I almost feel the need to have to bring back my "3 stars is not a bad rating" disclaimer, since I've had a bizarrely rare couple of weeks with several 4 star rated books in my lineup. Well here we are again, settling back into the "3 star is the standard" normalcy of my world.

Kitchen Confidential was an entertaining read. The main reason why I couldn't swing a 4 is only because I think I'd expected there to be more "trade secrets" about the restaurant industry than there really were. I'd half expected to be terrorized into never wanting to eat in a restaurant ever again after finding out that 95% of restaurant employees either pee, spit, or masturbate into their food (I'm only half joking). I'd honestly thought that I was going to be reading the book like this :


Now, that's not to say that there weren't a few disgusting tidbits thrown out for me to contemplate. For example, I now know never to order fish specials on a Monday, or to eat Mussels just about anywhere. But...I think I wanted to know more about the "behind the scenes" dirt on what can really go wrong in restaurants than what we were given.

Something else that I'd expected to see more of was Anthony's hard-on for hating on the Food Network community. There were a couple of little digs in this book (the "you're halfway to making that fuzzy little Emeril your bitch" comment made me snort), but nothing even remotely at the level to which I would have expected (maybe that was a publisher reign-in, who knows?) I've followed some of his past interviews and blog posts and have to admit to being far more amused than I should be over his petty jabs at Rachael Ray, Emeril and others. Note : I have nothing against these people and have spent many hours watching the Food Network over the years.
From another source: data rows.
(** Between two steps of a method [d] prefixes and [h] bytes are counted that have
    no entry, and [k] bytes of files. *)
Record accounts (d h k : nat) s : Prop := {
  ac_device : device_entries (stats s) = d + total device_weight (entries s);
  ac_host : host_bytes (stats s) = h + total host_weight (entries s);
  ac_disk : k + total disk_weight (entries s) ≤ disk_bytes (stats s);
  ac_entries : ∀ key e, entries s !! key = Some e → sound_entry s e;
  ac_files : ∀ f, f ∈ dk_files (disk s) → trusted (tp_model_id s) (tp_limits s) (df_bytes f);
  ac_directory : 0 < cfg_disk_bytes (tp_config s) → disk_directory (tp_config s) ≠ None;
  ac_blocks : 0 < block_tokens (tp_config s)
}.

(** The same cache of the same model. *)
Definition setup s : string * CausalModelLimits * PrefixCacheConfig := (tp_model_id s, tp_limits s, tp_config s).

(** The tiers other than files fit their budgets as far as they did. *)
Definition same_entries s s' : Prop := setup s' = setup s ∧ entries s' = entries s ∧ stats s' = stats s ∧ tick s' = tick s.

Lemma add_u64_wp get put n s (Q : res GenerationError unit → TieredPrefixCache → Prop) :
  Q (Ok tt) (put (get s + n)%N s) → Q (Panic Overflow) s → wp (add_u64 get put n) Q s.
Proof.
  intros HOk HP. unfold add_u64. do 2 wp_step. wp_step. unfold mexpect, checked_add.
  case_decide; [apply wp_ret; by apply wp_modify|by apply wp_panic].
Qed.
(* ===== verification/TrainDataSpec.v ===== *)
(** * What the training data pipeline guarantees

    Records become aligned examples that train on their own tokens; an epoch of the
    loader is the dataset, each example once; shards split the stream of batches; a
    saved position resumes it exactly. *)
From S2P Require Import Prelude PagedKv GenerationControl TrainData.
Open Scope nat_scope.
Open Scope list_scope.
Open Scope m_scope.

(** ** Results over lists *)
Lemma map_res_Forall2 {E A B} (f : A → res E B) l ys : map_res f l = Ok ys ↔ Forall2 (λ x y, f x = Ok y) l ys.
Proof.
  revert ys. induction l as [|x l IH]; intros ys; simpl.
  { split; [by intros [= <-]|by intros ->%Forall2_nil_inv_l]. }
  split.
  - destruct (f x) as [y|e|p] eqn:Ex; simpl; [|done..]. destruct (map_res f l) as [ys'|e|p]; simpl; [|done..].
    intros [= <-]. constructor; [done|]. by apply IH.
  - intros (y & ys' & Hy & Hys & ->)%Forall2_cons_inv_l. rewrite Hy. simpl. apply IH in Hys as ->. done.
Qed.

Lemma fold_res_inv {E A B} (f : B → A → res E B) (I : B → Prop) b l b' :
  (∀ b x b', I b → f b x = Ok b' → I b') → I b → fold_res f b l = Ok b' → I b'.
Proof.
  intros Hf. revert b. induction l as [|x l IH]; simpl; intros b Hb; [by intros [= <-]|].
  destruct (f b x) as [b1|e|p] eqn:Ex; simpl; [|done..]. by apply IH, (Hf b x b1).
Qed.

(** ** Aligned examples *)

(** Labels stand next to the tokens they train, or are ignored. *)
Definition aligned (e : SftExample) : Prop :=
  Forall2 (λ token label, label = token ∨ label = IGNORE_INDEX) (input_ids e) (labels e).

Lemma aligned_length e : aligned e → length (labels e) = length (input_ids e).
Proof. intros H. symmetry. by eapply Forall2_length. Qed.

Lemma aligned_causal ids : aligned (causal ids).
Proof. apply Forall_Forall2_diag, Forall_true. by left. Qed.

Lemma aligned_ignored ids : Forall2 (λ token label : Z, label = token ∨ label = IGNORE_INDEX) ids (replicate (length ids) IGNORE_INDEX).
Proof. induction ids; simpl; constructor; [by right|done]. Qed.

Lemma slice_Some {A} from to (l l' : list A) : slice from to l = Some l' ↔ from ≤ to ≤ length l ∧ l' = take (to - from) (drop from l).
Proof. unfold slice. case_decide; split; naive_solver. Qed.

Lemma split_at {A} from to (l : list A) : from ≤ to → l = take from l ++ take (to - from) (drop from l) ++ drop to l.
Proof.
  intros Hl. rewrite <- (take_drop from l) at 1. f_equal. rewrite <- (take_drop (to - from) (drop from l)) at 1.
  f_equal. rewrite drop_drop. f_equal. lia.
Qed.

Lemma copy_range_aligned from to ids labels labels' :
  Forall2 (λ token label : Z, label = token ∨ label = IGNORE_INDEX) ids labels → copy_range from to ids labels = Ok labels' →
  Forall2 (λ token label : Z, label = token ∨ label = IGNORE_INDEX) ids labels'.
Proof.
  intros Hal. unfold copy_range. destruct (slice from to ids) as [piece|] eqn:Ep; [|done].
  destruct (slice from to labels) eqn:El; [|done]. simpl. intros [= <-].
  apply slice_Some in Ep as [Hr ->]. rewrite (split_at from to ids) at 1 by lia. apply Forall2_app; [by apply Forall2_take|].
  apply Forall2_app; [|by apply Forall2_drop]. apply Forall_Forall2_diag, Forall_true. by left.
Qed.

Lemma aligned_truncate n e : aligned e → aligned (truncate_example n e).
Proof. apply Forall2_take. Qed.

Section Records.
Context `{JsonRecords, TextTokenizer}.
(* ===== verification/TrainLoaderSpec.v ===== *)
(** * What the training loader guarantees

    An epoch is the dataset, each example once, sorted by length inside its windows;
    the ranks of a data-parallel run split the stream of micro-batches; a loader set
    to a saved position is the loader that was saved. *)
From S2P Require Import Prelude PagedKv GenerationControl TrainData TrainDataSpec.
Open Scope nat_scope.
Open Scope list_scope.
Open Scope m_scope.

(** ** The order of an epoch *)
Lemma insert_perm (l : list nat) i x y : l !! i = Some x → x :: <[i := y]> l ≡ₚ y :: l.
Proof.
  revert i. induction l as [|z l IH]; intros [|i]; simpl; [done|done|by intros [= ->]; apply Permutation_swap|].
  intros Hi. rewrite (Permutation_swap z x), (IH i Hi). apply Permutation_swap.
Qed.

Lemma vec_swap_perm i j l : i < length l → j < length l → ∃ l', vec_swap i j l = Some l' ∧ l' ≡ₚ l.
Proof.
  intros [x Hx]%lookup_lt_is_Some_2 [y Hy]%lookup_lt_is_Some_2. unfold vec_swap. rewrite Hx, Hy. simpl.
  eexists. split; [done|]. apply (Permutation_cons_inv (a := y)).
  assert (<[i := y]> l !! j = Some y) as Hm.
  { destruct (decide (i = j)) as [<-|Hij].
    - apply list_lookup_insert_eq. by eapply lookup_lt_Some.
    - by rewrite list_lookup_insert_ne. }
  by rewrite (insert_perm _ j y x Hm), (insert_perm l i x y Hx).
Qed.

Lemma shuffle_perm indices : ∀ random l, Forall (λ i, i < length l) indices →
  ∃ l', shuffle indices random l = Some l' ∧ l' ≡ₚ l.
Proof.
  induction indices as [|index indices IH]; intros random l Hall; cbn [shuffle]; [by exists l|].
  apply Forall_cons in Hall as [Hi Hall]. destruct (split_mix random) as [value random'].
  destruct (vec_swap_perm index (N.to_nat (value mod (N.of_nat index + 1))) l) as (l1 & -> & Hp); [done| |].
  { pose proof (N.mod_lt value (N.of_nat index + 1)). lia. }
  simpl. destruct (IH random' l1) as (l' & -> & Hp').
  - by rewrite (Permutation_length Hp).
  - exists l'. split; [done|]. by etrans.
Qed.

Section Sort.
Context (key : nat → nat).

Lemma sorted_lookup l i j a b : StronglySorted (λ a b, key a ≤ key b) l → i ≤ j → l !! i = Some a → l !! j = Some b → key a ≤ key b.
Proof.
  intros Hs. revert i j. induction Hs as [|x l Hs IH Hx]; intros [|i] [|j] Hij Ha Hb; simpl in *; simplify_eq; [done| |lia|].
  - rewrite Forall_forall in Hx. apply Hx. by eapply list_elem_of_lookup_2.
  - apply (IH i j); [lia|done|done].
Qed.

Lemma chunks_concat window : ∀ fuel l, 0 < window → length l ≤ fuel → concat (chunks fuel window l) = l.
Proof.
  induction fuel as [|fuel IH]; intros l Hw Hl; [destruct l; [done|simpl in Hl; lia]|]. destruct l as [|x l]; [done|].
  cbn [chunks concat]. rewrite IH, take_drop; [done|done|]. rewrite length_drop. simpl in *. lia.
Qed.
I guess I wanted more of the "gritty" dirt that I thought AB could provide, so I found myself slightly disappointed. But again, the book itself was entertaining for a memoir of his experiences coming up in the foodie world.

This isn't to say that I wasn't amused over the fact that he walked around in his youth wearing nunchakus in a holster while carrying a samurai sword (and we're not talking the pre-teen years, we're talking college here), but I have to admit that I'm more fascinated by the sarcastic 50-plus-year-old man who has digestive issues, drinks like a fish, and got filmed eating an animal's poop chute on his television show.

We did get to see some of his irreverence in the book. This is not a politically correct read all of the time (and I don't agree with many of his opinions), but at least he's an equal-opportunity shit talker. He might be brash and crass, but he's definitely got a distinct point-of-view.
Your body is not a temple, it's an amusement park. Enjoy the ride. Sure, it's a 'play you pay' sort of an adventure, but you know that already, every time you ever ordered a taco or a dirty-water hot dog.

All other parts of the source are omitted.